你今天制了个样,准备烘干打红外。结果1700的羰基峰很漂亮,但样品没烘干净,3000以上有水包!好不容易做出来的样品,重做是不可能重做的。怎么办?用基线把水峰P掉咯,反正不影响我的核心结论。
你对材料进行了modification,理论上能降低表面粗糙度,于是你约了AFM。结果样品还是很粗糙!好不容易做出来的样品,重做是不可能重做的。怎么办?当然是精心挑一个光滑的地方拍AFM咯,我的理论不可能出错。
你改进了一种反应物,理论上能把表面的Nodule结构变成Sphere结构,你兴奋地送了SEM。结果发现只找到了3个Sphere。好不容易做出来的样品,重做是不可能重做的。那当然是强行拍一个Sphere宣布改进成功咯。
是啊!我心里的那些小九九谁知道呢?我做了十次实验,挑好的三次取平均加个Error bar有什么问题?我只不过是个水文混毕业的!老板看不出来,审稿人又不可能重复我的实验,谁管我啊!
每一步都这样,科研还搞个屁。现在中国硕博圈子里划水的人不要太多,大家都只想着灌水毕业。你说我们要为人类科学的进步做贡献?抱歉,博士工资一千五,青椒竞争那么苦,反正要转计算机,要做贡献你第一。

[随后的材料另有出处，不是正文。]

(* ===== verification/GitHubInv.v ===== *)
(** * The authority chain holds of every database

    Calls that do not touch the authority tables, what each of the others
    leaves of the chain, and the chain of every reachable database. *)
From S2P Require Import Prelude GoStd Token Queue Route Schema Evidence LeaseCore Lease Enqueue LeaseSystem CallsKeep Webhooks WebhookSteps WebhookSystem Password Hmac AuthTokens AuthStore Throttle Sessions AuthInv AuthSystem GitHubApp GitHubStore GitHubRepo GitHubChain GitHubSteps GitHubSystem GitHubRuns.
From stdpp Require Import relations.
#[local] Open Scope Z_scope.

(** ** Calls beside the authority tables *)

Lemma same_setup_write f h : tx_rel sameChain (tx_write (E := GHErr) (λ g, put_setup (f g) (h g) g)).
Proof. by apply tx_rel_write. Qed.
Lemma same_texts l : tx_rel sameChain (texts l).
Proof. unfold texts. apply tx_rel_guard. apply _. Qed.
Lemma same_delete_states f : tx_rel sameChain (delete_states f).
Proof. intros g u g'. unfold delete_states. case_match; [done|]. by intros [= _ <-]. Qed.
Lemma same_insert_state d s : tx_rel sameChain (insert_state d s).
Proof. intros g u g'. unfold insert_state. do 2 (case_match; [done|]). by intros [= _ <-]. Qed.
Lemma same_insert_handoff d s : tx_rel sameChain (insert_handoff d s).
Proof. intros g u g'. unfold insert_handoff. do 2 (case_match; [done|]). by intros [= _ <-]. Qed.
Lemma same_write_state d s : tx_rel sameChain (write_state d s).
Proof. apply same_setup_write. Qed.
Lemma same_audit id row : tx_rel sameChain (insertGitHubAudit id row).
Proof. by intros g u g' (_&->&_)%insertGitHubAudit_inv. Qed.
Lemma same_update_reservations wh f : tx_rel sameChain (update_reservations wh f).
Proof. unfold update_reservations. by intros g u g' [= _ <-]. Qed.
Lemma same_insert_reservation id r : tx_rel sameChain (insert_reservation id r).
Proof. intros g u g'. unfold insert_reservation. do 2 (case_match; [done|]). by intros [= _ <-]. Qed.
Lemma same_denied {A} (m : GHTx A) : tx_rel sameChain m → tx_rel sameChain (λ g, match m g with inl _ => inl GDenied | r => r end).
Proof. intros Hm g x g' H. destruct (m g) as [|[]] eqn:E; [done|]. injection H as <- <-. by eapply Hm. Qed.
#[export] Hint Resolve same_setup_write same_texts same_delete_states same_insert_state same_insert_handoff same_write_state same_audit
  same_update_reservations same_insert_reservation same_denied : txrel.
Lemma same_active : tx_rel sameChain activeRegistration.
Proof. unfold activeRegistration. tx_rel. Qed.
Lemma same_lock p now : tx_rel sameChain (lockAdministrator p now).
Proof. unfold lockAdministrator. tx_rel. Qed.
Lemma same_prune now : tx_rel sameChain (pruneSetup now).
Proof. unfold pruneSetup. tx_rel. Qed.
Lemma same_revalidate b : tx_rel sameChain (revalidateTx b).
Proof. unfold revalidateTx. tx_rel. Qed.
#[export] Hint Resolve same_active same_lock same_prune same_revalidate : txrel.

(** The calls that write installations, repositories or bindings. *)
Definition writesChain (c : GHCall) : bool :=
  match c with GComplete _ _ _ _ _ | GBind _ _ _ _ | GDisable _ _ _ _ | GReconcile _ _ _ _ _ | GWeb _ => true | _ => false end.
(** ** The chain after each write *)

Definition chainInv (g : GHDB) : Prop := chain_ok (installations g) (repositories g) (bindings g).
Lemma chain_same g g' : sameChain g g' → chainInv g → chainInv g'.
Proof. intros (E1&E2&E3). unfold chainInv. by rewrite E1, E2, E3. Qed.
Lemma only_audit_same g g' : onlyAudit g g' → sameChain g g'.
Proof. by intros (?&?&->). Qed.

Lemma chain_missing owner n keep g : chainInv g → let removed := activeExcept owner n keep g in
  chain_ok (installations g) (retire_in removed (repositories g)) (unbind_in owner removed (bindings g)).
Proof.
  intros [H1 H2 H3] removed. apply chain_deactivate; [|done|done|].
  - intros id r Hr. destruct (H1 id r Hr) as (i&?&?&?). exists i. split_and!; auto.
  - intros id r (x&Hx&?&_)%activeExcept_elem Hr. congruence.
Qed.
Lemma chain_written id owner account g g' : installation_written id owner account g g' → chainInv g →
  chainInv g' ∧ ∃ i, installations g' !! id = Some i ∧ gi_owner i = owner ∧ authorized i = true.
Proof.
  intros (i&types&->&Ha&Ho&Hacc&Hold&Hun) Hc. split; [|exists i; unfold installations; simpl; by rewrite lookup_insert_eq].
  apply chain_installation; [done|done|intros old Hx; destruct (Hold old Hx); split; congruence|].
  intros m j Hj Hne Eo Ea. destruct (installations g !! id) as [old|] eqn:E.
  - destruct (Hold old eq_refl) as [Oo Oa]. apply Hne. eapply (co_account _ _ _ Hc); [done..| |]; congruence.
  - eapply Hun; [done..| |]; congruence.
Qed.
Lemma chain_complete digest p ins found now g u g' : CompleteHandoff digest p ins found now g = inr (u, g') → chainInv g → chainInv g'.
Proof.
  intros (h&g1&rs&meta&_&_&_&_&_&_&_&_&_&_&_&_&Hi&Hrev&Ha)%CompleteHandoff_run Hc. cbv zeta in Ha.
  destruct (chain_written _ _ _ _ _ Hi Hc) as [Hc1 (i&Hi1&Ho&Hau)].
  destruct (revivals_spec _ _ _ _ _ Hrev) as (rs'&meta'&E&_&_&H3). apply (f_equal repositories) in E. unfold repositories in E. simpl in E. subst rs'.
  apply insertGitHubAudit_inv in Ha as (_&->&_).
  apply (chain_missing (p_OwnerID p) (ins_ID ins) (rp_ID <$> found)
    (put_columns (gh_types g1) meta (put_authority (installations g1) rs (bindings g1) g1))). by eapply H3.
Qed.
Lemma chain_bind p input audit now g u g' : BindRepository p input audit now g = inr (u, g') → chainInv g → chainInv g'.
Proof.
  intros (r&i&b&g1&_&_&Hr&Ho&Ha&_&_&_&Hb&->&(_&->&_)%insertGitHubAudit_inv)%BindRepository_run Hc.
  eapply (chain_binding _ _ _ _ b r Hc); subst b; simpl; done.
Qed.
Lemma chain_disable p n audit now g ids g' : DisableInstallation p n audit now g = inr (ids, g') → chainInv g → chainInv g'.
Proof.
  intros (_&i&Hi&Ho&[(_&_&->)|[Hact Hg]])%DisableInstallation_run Hc; [done|]. cbv zeta in Hg.
  eapply chain_same; [by eapply only_audit_same|]. destruct Hc as [H1 H2 H3].
  set (removed := activeExcept _ _ _ _). change (chain_ok (<[n := suspend i]> (installations g)) (retire_in removed (repositories g))
    (unbind_in (p_OwnerID p) removed (bindings g))). apply chain_deactivate; [|done|..].
  - intros id r Hr. destruct (H1 id r Hr) as (j&Hj&Hjo&Hja). destruct (decide (gr_installation r = n)) as [En|Hne].
    + exists (suspend i). rewrite En, lookup_insert_eq. assert (j = i) as -> by congruence. split_and!; [done|done|]. intros Hra Hni. destruct Hni.
      apply activeExcept_elem. exists r. split_and!; [done|congruence|done|done|by intros ?%elem_of_nil].
    + exists j. rewrite lookup_insert_ne by done. split_and!; auto.
  - intros x y a b [[<- <-]|[_ Hx]]%lookup_insert_Some [[<- <-]|[_ Hy]]%lookup_insert_Some; simpl; try done; intros ? ?; eapply H3; eauto.
  - intros id r (x&Hx&?&_)%activeExcept_elem Hr. unfold repositories in Hx. simpl in Hx. unfold repositories in Hr. congruence.
Qed.
Lemma chain_reconcile p ins found audit now g ids g' : ReconcileInstallation p ins found audit now g = inr (ids, g') → chainInv g → chainInv g'.
Proof.
  intros (i&rids&rs&meta&_&Hi&Ho&Hau&_&Hrev&_&Hg)%ReconcileInstallation_run Hc. cbv zeta in Hg. eapply chain_same; [by eapply only_audit_same|].
  destruct (revivals_spec _ _ _ _ _ Hrev) as (rs'&meta'&E&_&_&H3). apply (f_equal repositories) in E. unfold repositories in E. simpl in E. subst rs'.
  apply (chain_missing (p_OwnerID p) (ins_ID ins) (rp_ID <$> found)
    (put_columns (gh_types g) meta (put_authority (installations g) rs (bindings g) g))). by eapply H3.
Qed.

Section inv.
Context (errorText : Err → string).
Notation ghExec := (ghExec errorText).
Lemma other_calls_same c g : writesChain c = false → sameChain g (ghExec c g).
Proof.
  intros Hc. destruct c; try done; simpl; apply (run_moves sameChain).
  - unfold EnsureAppRegistration. tx_rel. by apply tx_rel_write.
  - unfold CreateSetupState. tx_rel.
  - unfold PendingInstallation. tx_rel.
  - unfold BeginCallback. tx_rel.
  - unfold CancelCallback. tx_rel.
  - unfold ReserveCallback. tx_rel.
  - unfold ReserveCheckout. tx_rel.
  - unfold BeginMintAttempt. tx_rel.
  - unfold ActivateMintAttempt. tx_rel.
  - unfold StartCheckout. tx_rel.
  - unfold CloseCheckout. tx_rel.
Qed.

曹院士的问题,只是是近年来科研界急功近利,以高档论文,以项目经费论英雄,博士压力极大而导致不良结果的缩影。
然而时代越难,越要警惕。
我小时背过一句话,人之持身立事,常成于慎,而败于纵。科研工作更是容不得半粒沙子。如果19世纪的大厦是倾覆于伟大的两朵乌云,而21世纪的大厦是倾覆于豆腐渣工程,就太讽刺了。